Do you know why a bicycle cannot stand on its own? Because it’s two-tired! That is where comrades are currently, due to the lecturers’ strike. We are tired! Simpletons will say “punda amechoka” (the donkey is tired) but comrades want to sound a bit sophisticated; we are two-tired!
So…lecturers…the guys who act like they know everything! Well, reality stands that we cannot challenge them on matters books because scholarly stuff is their field of expertise. But, apparently, these guys have decided to enter a zone that we, the esteemed comrades, are the experts. They are on strike!
Just the same way they give us Es in their fields of expertise, it is with much authority—by the powers granted unto me by comrades—to announce that as the Dean of Strikes, I have consulted with the Comrades’ Senate of Riots and we have unanimously awarded our lecturers a strong E in the ongoing strike!

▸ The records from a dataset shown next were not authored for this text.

Lemma processReceipt_stores_valid_witness :
  Method (submit receiptB) = "POST"
  /\ validate (Decoded (submit receiptB)) = None
  /\ (exists id, In id [uuid; "another"] /\ storeOf receiptA !! id = None)
  /\ exists h id,
      processReceipt (storeOf receiptA) [uuid; "another"] (submit receiptB) = Some h
      /\ response h = mkResponse StatusOK (ReceiptIDResponse id) None
      /\ storeOf receiptA !! id = None
      /\ receipts' h !! id = Decoded (submit receiptB).
Proof.
  assert (Hv : validate (Decoded (submit receiptB)) = None) by (vm_compute; reflexivity).
  assert (Hf : exists id, In id [uuid; "another"] /\ storeOf receiptA !! id = None)
    by (exists "another"; split; [simpl; auto | vm_compute; reflexivity]).
  split; [reflexivity |]. split; [exact Hv |]. split; [exact Hf |].
  exact (processReceipt_stores_valid (storeOf receiptA) [uuid; "another"]
           (submit receiptB) eq_refl Hv Hf).
Defined.

(** X4.  The time check of the handler, [time.Parse("15:04", s)], succeeds
    exactly when [s] is an hour of one or two digits below 24, a colon and a
    minute of two digits below 60: ["24:00"] and ["13:60"] fail it, ["9:05"]
    passes. *)
Theorem time_check_clockTime :
  (forall s, is_Some (Time.Parse Time.layoutClock s) <-> Calendar.clockTime s)
  /\ Time.Parse Time.layoutClock "24:00" = None
  /\ Time.Parse Time.layoutClock "13:60" = None
  /\ Time.Parse Time.layoutClock "9:05" = Some (Time.mkTime 0 1 1 9 5).
Proof.
  split; [exact TimeFacts.Parse_clock_clockTime |].
  repeat split; vm_compute; reflexivity.
Qed.

(** X5.  Over the items of a validated receipt, each with a description of
    the description class and a price of the price shape, the loop adds to
    the points the contribution of every item, the sum reduced to the range
    of [int64]. *)
Theorem itemsPoints_sum (items : list ItemStruct) :
  Forall wellFormedItem items ->
  forall points, inInt64 points ->
    itemsPoints items points = Some (Float64.wrap64 (points + contributions items)).
Proof.
  induction 1 as [| item rest (d & p & Hd & Hp & _) _ IH]; intros points Hpoints;
    cbn [itemsPoints contributions].
  - now rewrite Z.add_0_r, wrap64_inInt64.
  - rewrite (itemPoints_fields item d p points Hd Hp). cbn.
    unfold contribution. rewrite Hd, Hp.
    destruct (_ =? 0).
    + rewrite IH.
      * now rewrite wrap64_add_l, Z.add_assoc.
      * unfold inInt64, Float64.wrap64, Float64.minInt64, Float64.maxInt64.
        pose proof (Z.mod_pos_bound (points + priceAward p + 2 ^ 63) (2 ^ 64)
                      ltac:(reflexivity)).
        lia.
    + now rewrite IH.
Qed.

Lemma itemsPoints_sum_witness :
  Forall wellFormedItem [item "Emils Cheese Pizza" "12.25"; item "Gatorade" "2.25"]
  /\ inInt64 16
  /\ itemsPoints [item "Emils Cheese Pizza" "12.25"; item "Gatorade" "2.25"] 16
     = Some (Float64.wrap64
               (16 + contributions [item "Emils Cheese Pizza" "12.25";
                                    item "Gatorade" "2.25"])).
Proof.
  assert (Hf : Forall wellFormedItem
                      [item "Emils Cheese Pizza" "12.25"; item "Gatorade" "2.25"]).
  { refine (proj2 (Forall_cons_iff _ _ _) (conj _ (proj2 (Forall_cons_iff _ _ _)
                                                      (conj _ (List.Forall_nil _))))).
    - exists "Emils Cheese Pizza", "12.25".
      split; [reflexivity |]. split; [reflexivity |].
      split; [split; [discriminate | reflexivity] |].
      apply price_match. reflexivity.
    - exists "Gatorade", "2.25".
      split; [reflexivity |]. split; [reflexivity |].
      split; [split; [discriminate | reflexivity] |].
      apply price_match. reflexivity. }
  assert (Hi : inInt64 16) by (vm_compute; split; discriminate).
  split; [exact Hf |]. split; [exact Hi |].
  exact (itemsPoints_sum _ Hf 16 Hi).
Defined.

(** X6.  For every price of the price shape below 100.00, the points
    [int64(math.Ceil(price * 0.2))] the code computes in [float64] are the
    exact ceiling of a fifth of the price. *)
Theorem priceAward_exact_below_100 (price : string) (c : Z) :
  cents price = Some c -> c < 10000 ->
  priceAward price = exactAward c.
Proof.
  intros Hc Hlt. unfold priceAward.
  rewrite (StrconvFacts.ParseFloat_price price c Hc).
  apply (awardsAgree_spec (Z.to_nat 10000) 0); [exact awardsAgree_below_100 |].
  rewrite Z2Nat.id by lia. unfold cents in Hc.
  destruct (MatchString priceRegExp price); [| discriminate].
  injection Hc as <-. pose proof (digitsValue_nonneg price 0 ltac:(lia)). lia.
Qed.

Lemma priceAward_exact_below_100_witness :
  cents "12.25" = Some 1225 /\ 1225 < 10000
  /\ priceAward "12.25" = exactAward 1225.
Proof.
  assert (Hc : cents "12.25" = Some 1225) by (vm_compute; reflexivity).
  assert (Hl : 1225 < 10000) by lia.
  split; [exact Hc |]. split; [exact Hl |].
  exact (priceAward_exact_below_100 "12.25" 1225 Hc Hl).
Defined.

End Further.

(** * The handlers along a run, and the score rule by rule *)

Module Coverage.
Import Regexp Patterns RegexpFacts PatternFacts ValidateFacts HandlerFacts.
Import ScoreFacts RuleFacts ExactFacts UUIDFacts RunFacts.
Import Scenario.
(** The key under which a profile keeps a metric. *)
Definition metric_key (metric : Metric) : string :=
  match metric with
  | cycles => "EstimatedCycles"
  | instructions => "Ir"
  end.

(** Where a profile keeps the total of a metric. *)
Definition cost_path (metric : Metric) : list string :=
  ["summaries"; "total"; "summary"; "Callgrind"; metric_key metric;
   "metrics"; "Left"; "Int"].

(** The number a string of decimal digits denotes: every digit counts for
    its value times the power of ten of its place. *)
Fixpoint decimal_value (s : string) : Z :=
  match s with
  | EmptyString => 0
  | String c s' =>
      (Z.of_N (N_of_ascii c) - 48) * 10 ^ Z.of_nat (String.length s')
      + decimal_value s'
  end.

(** The four values of an observation. *)
Definition raw_of (o : Observation.row) : parsed_line :=
  (Observation.mode o, Observation.batchsize o, Observation.batches o,
   Observation.cost o).

(** What an observation takes from the name and the id of its line. *)
Definition shape (o : Observation.row) : string * Z * Z :=
  (Observation.mode o, Observation.batchsize o, Observation.batches o).

(** What a line of the file and its observation have to do with each
    other: the line decodes to a dict whose [function_name] is
    ['bench_'] followed by the mode, whose [id] spells batch size and
    batch count in decimal, with no more digits than the interpreter
    converts, and whose [profiles] is a list of one profile that holds the
    cost at the place of the chosen metric. *)
Definition line_observation (json_loads : string -> result pyval)
    (metric : Metric) (line : string) (o : Observation.row) : Prop :=
  exists data fn id g1 g2 profile,
    json_loads line = Ok data /\
    has_item data "function_name" (PStr fn) /\
    fn_matches fn (Observation.mode o) /\
    has_item data "id" (PStr id) /\
    id_matches id g1 g2 /\
    (String.length g1 <= 4300)%nat /\ (String.length g2 <= 4300)%nat /\
    Observation.batchsize o = decimal_value g1 /\
    Observation.batches o = decimal_value g2 /\
    has_item data "profiles" (PList [profile]) /\
    has_path profile (cost_path metric) (Observation.cost o).

(** A value that is a number and not negative. *)
Definition nonneg_number (v : pyval) : Prop :=
  match v with
  | PInt z => 0 <= z
  | PFloat q => (0 <= q)%Q
  | _ => False
  end.

(* ------------------------------------------------------------------ *)
(** ** Cost models *)

(** The order of [.sort("cost_row")]. *)
Definition le_cost_row (a b : CostModel.row) : Prop :=
  CostModel.cost_row a <= CostModel.cost_row b.

(** The three coefficients of a row are not negative. *)
Definition nonneg_costs (r : CostModel.row) : Prop :=
  (0 <= CostModel.cost_row r /\ 0 <= CostModel.cost_call r /\
   0 <= CostModel.cost_cached r)%Z.

Open Scope Q_scope.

Being close to comrades all the time, we would at least have expected lecturers to be the experts in strikes and teach the rest of the civil servants how this thing is done. Sitting on a table to address the press with your afros and intimidating English is not how we do it! Here’s a tip you should borrow from us:
You peeps always insist we should at all times move beyond what has been done and come up with something new. So why are y’all singing Solidarity Forever? That chant has been there since 1253. Be creative and compose own music smart folks!
You need a mantra. You can’t walk along the streets without your voices being heard. We have “Comrades Power”. But don’t copy ours. Isn’t that plagiarism and you always say in class it’s the worst academic crime? Come up with a mantra…something matching your sophistication. Something like “Enlightened Homo Sapiens oomph!” They all reply “Oomph!”
“Mafisi Tibim!” is a key phrase in riots to psyche up comrades. Can you also make up yours? Something more intellectual like “Members of family Hyaenidae, Tea-beam!”
We normally throw stones in these things. Y’all can hurl marker pens and books at cops.
Do you remember how you harass our brains with questions like “John is a boy, calculate the weight of the sun?”. Why don’t you use today’s room temperature to calculate the probability of a salary increment? Just a question.
Long story short, come back soon. We are broke and we don’t want parents to summon us back to the village because “learning is not going on”.